There are a number of individual examples that demonstrate student learning increases with the utilization of a game in areas such as math, language, history, and even physical education. A recent study completed by XXX even showed suggested that digital games enhanced student learning relative to conventional instruction. Through studies like this we can see that games can increase the retention of learning objectives on particular topics that are applicable outside of a game space.

However, this finding comes with a very important caveat. Design is critical. Almost every finding of increased learning has an example of how a poor design did not garner the same results. A game that isn’t fun or well designed won’t help anyone learn better, while a game that is engaging, exciting, and excels in it’s design will.

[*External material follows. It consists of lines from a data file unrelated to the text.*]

(* ===== verification/FrameOps.v ===== *)
(** Frames that may change any inode: what the operations on files and
    directories leave alone. The frame used is the I/O count this thread holds on
    a vnode. *)
From stdpp Require Import gmap.
From S2P Require Import Prelude Bitmap Bytes Super Ihash Kernel InodeCnv Cluster Alloc Extents Frame Bmap Balloc Dir Inode.

Class FrameInodes (R : world -> world -> Prop) : Prop := fr_inodes : forall f w, R w (upd_w_inodes f w).

#[export] Instance frame_inodes_size R : FrameInodes R -> FrameSize R.
Proof. intros Hf w j i i' _ _. apply fr_inodes. Qed.

Ltac frame_any := frame; try (let Hi := fresh in intros ? ? Hi; apply fr_inodes).

Section ops.
Context `{KE : KernelEnv} (R : world -> world -> Prop) `{!Frame R, !FrameFiles R, !FrameInodes R} (Henv : env_within R).
Context (fs : m_ext2fs) (MAXPHYS cr_uid nocred_uid : Z).

Lemma framed_upd_any j f : framed R (upd_inode j f).
Proof. apply framed_upd_inode. intros w i _. apply fr_inodes. Qed.
#[local] Hint Resolve framed_upd_any : framed.

(** ** ext2_balloc *)

Lemma framed_read_block ip lbn size : framed R (read_file_block ip lbn size).
Proof. unfold read_file_block. frame_any. Qed.
#[local] Hint Resolve framed_read_block : framed.

Lemma framed_buf_clear bp : framed R (buf_clear bp).
Proof. unfold buf_clear. frame_any. Qed.
#[local] Hint Resolve framed_buf_clear : framed.

Lemma framed_clear_if flags bp : framed R (clear_if flags bp).
Proof. unfold clear_if. frame_any. Qed.
#[local] Hint Resolve framed_clear_if : framed.

Lemma framed_ext_balloc ip lbn size flags : framed R (ext2_ext_balloc fs MAXPHYS cr_uid nocred_uid ip lbn size flags).
Proof. unfold ext2_ext_balloc. frame_any. Qed.

Lemma framed_balloc_direct ip lbn size flags : framed R (balloc_direct fs MAXPHYS cr_uid ip lbn size flags).
Proof. unfold balloc_direct, balloc_tail, balloc_new_direct. frame_any. Qed.

Lemma framed_zero_indirect ip newb : framed R (zero_indirect fs MAXPHYS ip newb).
Proof. unfold zero_indirect. frame_any. Qed.
#[local] Hint Resolve framed_zero_indirect : framed.

Lemma framed_balloc_first ip lbn a : framed R (balloc_first fs MAXPHYS cr_uid ip lbn a).
Proof. unfold balloc_first. frame_any. Qed.

Lemma framed_put_indirect b flags : framed R (put_indirect b flags).
Proof. unfold put_indirect. frame_any. Qed.
#[local] Hint Resolve framed_put_indirect : framed.

Lemma framed_balloc_walk ip lbn flags rest : forall indirb pref a,
  framed R (balloc_walk fs MAXPHYS cr_uid ip lbn flags indirb pref a rest).
Proof. induction rest as [|a' rest IH]; intros indirb pref a; cbn [balloc_walk]; frame_any. Qed.

Lemma framed_balloc_data ip lbn flags l : framed R (balloc_data fs MAXPHYS cr_uid ip lbn flags l).
Proof. unfold balloc_data. frame_any. Qed.
#[local] Hint Resolve framed_ext_balloc framed_balloc_direct framed_balloc_first framed_balloc_walk framed_balloc_data : framed.

Lemma framed_balloc ip lbn size flags : framed R (ext2_balloc fs MAXPHYS cr_uid nocred_uid ip lbn size flags).
Proof. unfold ext2_balloc, balloc_indirect. frame_any. Qed.
End ops.
#[export] Hint Resolve framed_upd_any framed_balloc : framed.

(** ** Inodes and truncation *)

Section inode.
Context `{KE : KernelEnv} (R : world -> world -> Prop) `{!Frame R, !FrameFiles R, !FrameInodes R} (Henv : env_within R).
Context (fs : m_ext2fs) (MAXPHYS nocred_uid : Z) (ronly mnt_rdonly async : bool) (vnode_isdev vnode_islnk : Z -> bool).
Context (ubc_setsize : Z -> Z -> M world unit) (buf_invalidateblks : Z -> M world Z).
Context (buf_markinvalid : Z -> M world unit) (buf_setsize : bufref -> Z -> M world unit).

Lemma framed_itimes ip : framed R (ext2_itimes mnt_rdonly vnode_isdev ip).
Proof. unfold ext2_itimes. frame_any. Qed.
#[local] Hint Resolve framed_itimes : framed.

Lemma framed_update ip waitfor : framed R (ext2_update fs ronly mnt_rdonly async vnode_isdev ip waitfor).
Proof. unfold ext2_update. frame_any. Qed.
#[local] Hint Resolve framed_update : framed.

(** The services of the page cache stay within the frame. *)
Context (Hubc : forall ip n, framed R (ubc_setsize ip n)) (Hinval : forall ip, framed R (buf_invalidateblks ip)).
Context (Hmark : forall b, framed R (buf_markinvalid b)) (Hsize : forall bp n, framed R (buf_setsize bp n)).

Lemma framed_bawrite bp : framed R (ref_bawrite bp).
Proof. unfold ref_bawrite. frame_any. Qed.
#[local] Hint Resolve framed_bawrite : framed.

Lemma framed_put_last bp flags : framed R (put_last async bp flags).
Proof. unfold put_last. frame_any. Qed.
#[local] Hint Resolve framed_put_last : framed.

Lemma framed_trunc_entries sub ip bap factor n : (forall k, sub = Some k -> forall a b c, framed R (k a b c)) ->
  forall i nlbn allerror released, framed R (trunc_entries fs MAXPHYS sub ip bap factor n i nlbn allerror released).
Proof.
  intros Hsub. induction n as [|n IH]; intros i nlbn allerror released; cbn [trunc_entries]; [frame_any|].
  destruct sub as [k|]; [specialize (Hsub k eq_refl)|]; frame_any.
Qed.

Lemma framed_indirtrunc ip level : forall lbn dbn lastbn,
  framed R (ext2_indirtrunc fs MAXPHYS async buf_markinvalid level ip lbn dbn lastbn).
Proof.
  induction level as [|level IH]; intros lbn dbn lastbn; cbn [ext2_indirtrunc].
  - assert (forall k : Z -> Z -> Z -> M world (Z * Z), None = Some k -> forall a b c, framed R (k a b c)) as Hsub by done.
    pose proof (fun bap factor => framed_trunc_entries None ip bap factor) as Hent. frame_any.
  - assert (forall k, Some (ext2_indirtrunc fs MAXPHYS async buf_markinvalid level ip) = Some k -> forall a b c, framed R (k a b c)) as Hsub
      by by intros k [= <-].
    pose proof (fun bap factor n => framed_trunc_entries _ ip bap factor n Hsub) as Hent. frame_any.
Qed.
#[local] Hint Resolve framed_indirtrunc : framed.

Lemma framed_trunc_levels ip lasti level : forall allerror released,
  framed R (trunc_levels fs MAXPHYS async buf_markinvalid ip lasti level allerror released).
Proof. induction level as [|level IH]; intros allerror released; cbn [trunc_levels]; frame_any. Qed.
#[local] Hint Resolve framed_trunc_levels : framed.

Lemma framed_trunc_direct ip n : forall i released, framed R (trunc_direct fs MAXPHYS ip n i released).
Proof. induction n as [|n IH]; intros i released; cbn [trunc_direct]; frame_any. Qed.
#[local] Hint Resolve framed_trunc_direct : framed.

Lemma framed_trunc_blocks ip last length lasti allerror :
  framed R (trunc_blocks fs MAXPHYS async buf_markinvalid ip last length lasti allerror).
Proof. unfold trunc_blocks, trunc_frag. frame_any. Qed.
#[local] Hint Resolve framed_trunc_blocks : framed.

Lemma framed_trunc_shrink ip osize length flags cred_uid :
  framed R (trunc_shrink fs MAXPHYS nocred_uid ronly mnt_rdonly async vnode_isdev ubc_setsize buf_invalidateblks buf_markinvalid buf_setsize ip osize length flags cred_uid).
Proof. unfold trunc_shrink, trunc_partial. frame_any. Qed.

Lemma framed_free_run ip n : forall start, framed R (free_run fs MAXPHYS ip start n).
Proof. pose proof framed_free_block. induction n as [|n IH]; intros start; cbn [free_run]; frame_any. Qed.
#[local] Hint Resolve framed_free_run : framed.

Lemma framed_rm_extent ip path lbn len : framed R (ext4_ext_rm_extent fs MAXPHYS ip path lbn len).
Proof. unfold ext4_ext_rm_extent. frame_any. Qed.
#[local] Hint Resolve framed_rm_extent : framed.

Lemma framed_ext_truncate ip length :
  framed R (ext2_ext_truncate fs MAXPHYS ronly mnt_rdonly async vnode_isdev ubc_setsize buf_invalidateblks ip length).
Proof. unfold ext2_ext_truncate. frame_any. Qed.
#[local] Hint Resolve framed_trunc_shrink framed_ext_truncate : framed.

Lemma framed_truncate ip length flags cred_uid :
  framed R (ext2_truncate fs MAXPHYS nocred_uid ronly mnt_rdonly async vnode_isdev vnode_islnk ubc_setsize buf_invalidateblks
    buf_markinvalid buf_setsize ip length flags cred_uid).
Proof. unfold ext2_truncate, trunc_symlink, trunc_grow. frame_any. Qed.
End inode.
#[export] Hint Resolve framed_itimes framed_update : framed.

(** ** Directories *)

Section dir.
Context `{KE : KernelEnv} (R : world -> world -> Prop) `{!Frame R, !FrameFiles R, !FrameInodes R} (Henv : env_within R).
Context (fs : m_ext2fs) (async : bool) (f_bsize : Z) (stale : list Z).
Context (vn_write : Z -> list Z -> Z -> M world Z) (vn_read : Z -> Z -> Z -> M world (list Z + Z)) (truncate : Z -> Z -> M world Z).
Context (Hwrite : forall ip d off, framed R (vn_write ip d off)) (Hread : forall ip n off, framed R (vn_read ip n off)).
Context (Htrunc : forall ip n, framed R (truncate ip n)).

Lemma framed_blkatoff ip off : framed R (ext2_blkatoff fs ip off).
Proof. unfold ext2_blkatoff. frame_any. Qed.
#[local] Hint Resolve framed_blkatoff : framed.

Lemma framed_write_back ip bp blk delay : framed R (write_back ip bp blk delay).
Proof. unfold write_back. frame_any. Qed.
#[local] Hint Resolve framed_write_back : framed.

Lemma framed_dir_update ip f delay off : framed R (dir_update fs ip f delay off).
Proof. unfold dir_update. frame_any. Qed.
#[local] Hint Resolve framed_dir_update : framed.

Lemma framed_dirremove ip : framed R (ext2_dirremove fs async ip).
Proof. unfold ext2_dirremove. frame_any. Qed.

Lemma framed_dirrewrite ip ino mode : framed R (ext2_dirrewrite fs ip ino mode).
Proof. unfold ext2_dirrewrite. frame_any. Qed.

Lemma framed_dirempty ip parentino : framed R (ext2_dirempty vn_read ip parentino).
Proof.
  assert (forall fuel off, framed R (dirempty_loop vn_read ip parentino fuel off)) as Hloop.
  { induction fuel as [|fuel IH]; intros off; cbn [dirempty_loop]; frame_any. }
  unfold ext2_dirempty. frame_any.
Qed.

Lemma framed_direnter ino mode ip name : framed R (ext2_direnter fs async f_bsize stale vn_write truncate ino mode ip name).
Proof. unfold ext2_direnter. frame_any. Qed.
End dir.
#[export] Hint Resolve framed_blkatoff framed_dirremove framed_dirrewrite : framed.

(** ** The I/O counts of vnodes *)

Definition count_frame (vp : Z) (w w' : world) : Prop := iocount w' vp <= iocount w vp.

#[export] Instance count_frame_po vp : PreOrder (count_frame vp).
Proof. unfold count_frame. split; [intros w; lia|intros w1 w2 w3 ??; lia]. Qed.
#[export] Instance count_frame_frame vp : Frame (count_frame vp).
Proof. constructor; [apply _|intros; unfold count_frame; reflexivity..]. Qed.
#[export] Instance count_frame_files vp : FrameFiles (count_frame vp).
Proof. constructor; intros f w; unfold count_frame; reflexivity. Qed.
#[export] Instance count_frame_inodes vp : FrameInodes (count_frame vp).
Proof. intros f w. unfold count_frame. reflexivity. Qed.

Lemma framed_put `{KernelEnv} vp q : framed (count_frame vp) (vnode_put q).
Proof.
  intros w a w'. unfold vnode_put. case_match; [done|]. intros [= _ <-]. unfold count_frame, iocount. cbn.
  destruct (decide (q = vp)) as [->|Hne]; [rewrite lookup_insert_eq; cbn; lia|by rewrite lookup_insert_ne].
Qed.
#[export] Hint Resolve framed_put : framed.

This is where we come to an inherent challenge in evaluating how games improve learning. Games are just a delivery tool, like any other, and there’s a simple case to be made that just like a lecture can be good or bad, a game can be, and that, rather than the format, is actually what makes all the difference. There are many things related the education that games excel at, but there are many things that other learning formats do well as well. The best game-based approaches have included a combination of real-world learning and game learning, as researcher XXX points out:

"In recent years, there's been this emphasis on whether games are better than traditional instruction, but that's not really a helpful distinction because it's not an either-or concept," says Clark. "The research shows that games as a medium can be effective, but not always. Design is really what matters. Nobody assumes that all lectures, labs or books are good simply because of their medium."

That being said, there is valuable work that can be done in tying games to measurable impacts in learning. Clark additionally notes, "We really need to look more at these value-added comparisons, and conduct studies that look at the cognitive processes these games invoke."

Collaborative Learning

An interesting area of research with much crisper results is the benefit that is gained in educational gaming environments when players are encouraged to play and learn together. In a study conducted by New York University and the City University of New York, which found that math video games can enhance middle-schoolers' motivation to learn, they additionally found fascinating results in terms of how collaboration enhances learning.

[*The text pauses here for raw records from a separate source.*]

(* ===== verification/VgetSpec.v ===== *)
(** The in-core inodes and their hash agree: an inode is in memory exactly when
    it is in the hash under its number, and [ext2_vget_typed] and [ext2_reclaim]
    keep it so. *)
From stdpp Require Import gmap.
From S2P Require Import Prelude Bitmap Bytes Super Ihash IhashSpec Kernel InodeCnv Cluster Alloc AllocSpec Extents Bmap Balloc BallocSpec Dir Inode UpdateSpec Vget.
From stdpp Require Import list.
#[local] Open Scope Z_scope.

Section vget.
Context `{KE : KernelEnv} `{HE : HashEnv} `{VE : VnodeEnv} (fs : m_ext2fs) (ump : Z) (mnt_rdonly : bool) (restarts : nat).

Lemma wp_on_hash {A} (m : M ihash A) (Q : A -> world -> Prop) w :
  wp m (fun a h => Q a (upd_w_hash (fun _ => h) w)) (w_hash w) -> wp (on_hash m) Q w.
Proof. unfold wp, on_hash. by destruct (m (w_hash w)) as [[a h]|f]. Qed.

(** What other threads do while this one waits leaves the in-core inodes of
    this mount, the hash and the buffers alone. *)
Record core_env : Prop := mk_core_env {
  ce_sched : forall n h, he_sched n h = h;
  ce_vid : forall t vp vid, he_getwithvid t vp vid = 0;
  ce_wait : forall n b w, let w' := ke_wait n b w in
    w_bufs w' = w_bufs w /\ w_inodes w' = w_inodes w /\ w_hash w' = w_hash w /\ w_gd w' = w_gd w /\
    (forall d, w_dev w !! b = Some d -> exists d', w_dev w' !! b = Some d' /\ zlen d' = zlen d);
  ce_read : forall n b e, ke_read_error n b = Some e -> e <> 0
}.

When students played the game together, side by side, talking as they worked to achieve the desired results, they showed stronger outcomes. The outcomes were particularly strong in building a mastery mindset. “Mastery Mindset" refers to having a goal of mastering certain subjects, skills, or materials, and a belief that this can be done. For example, rather than thinking I’m just bad at math” you instead pivot your thinking to “I can be good at math as long as I keep working at it.” This attitude is of course highly conductive to learning, as it opens to the door of motivation to seeking new skills and knowledge.

Not only did this learning outcome increase, but the students reported they actually had more fun playing the game itself when playing with a partner. This resulted in a game-play experience that not only improved the scientific outcomes but was just a better time for the students involved.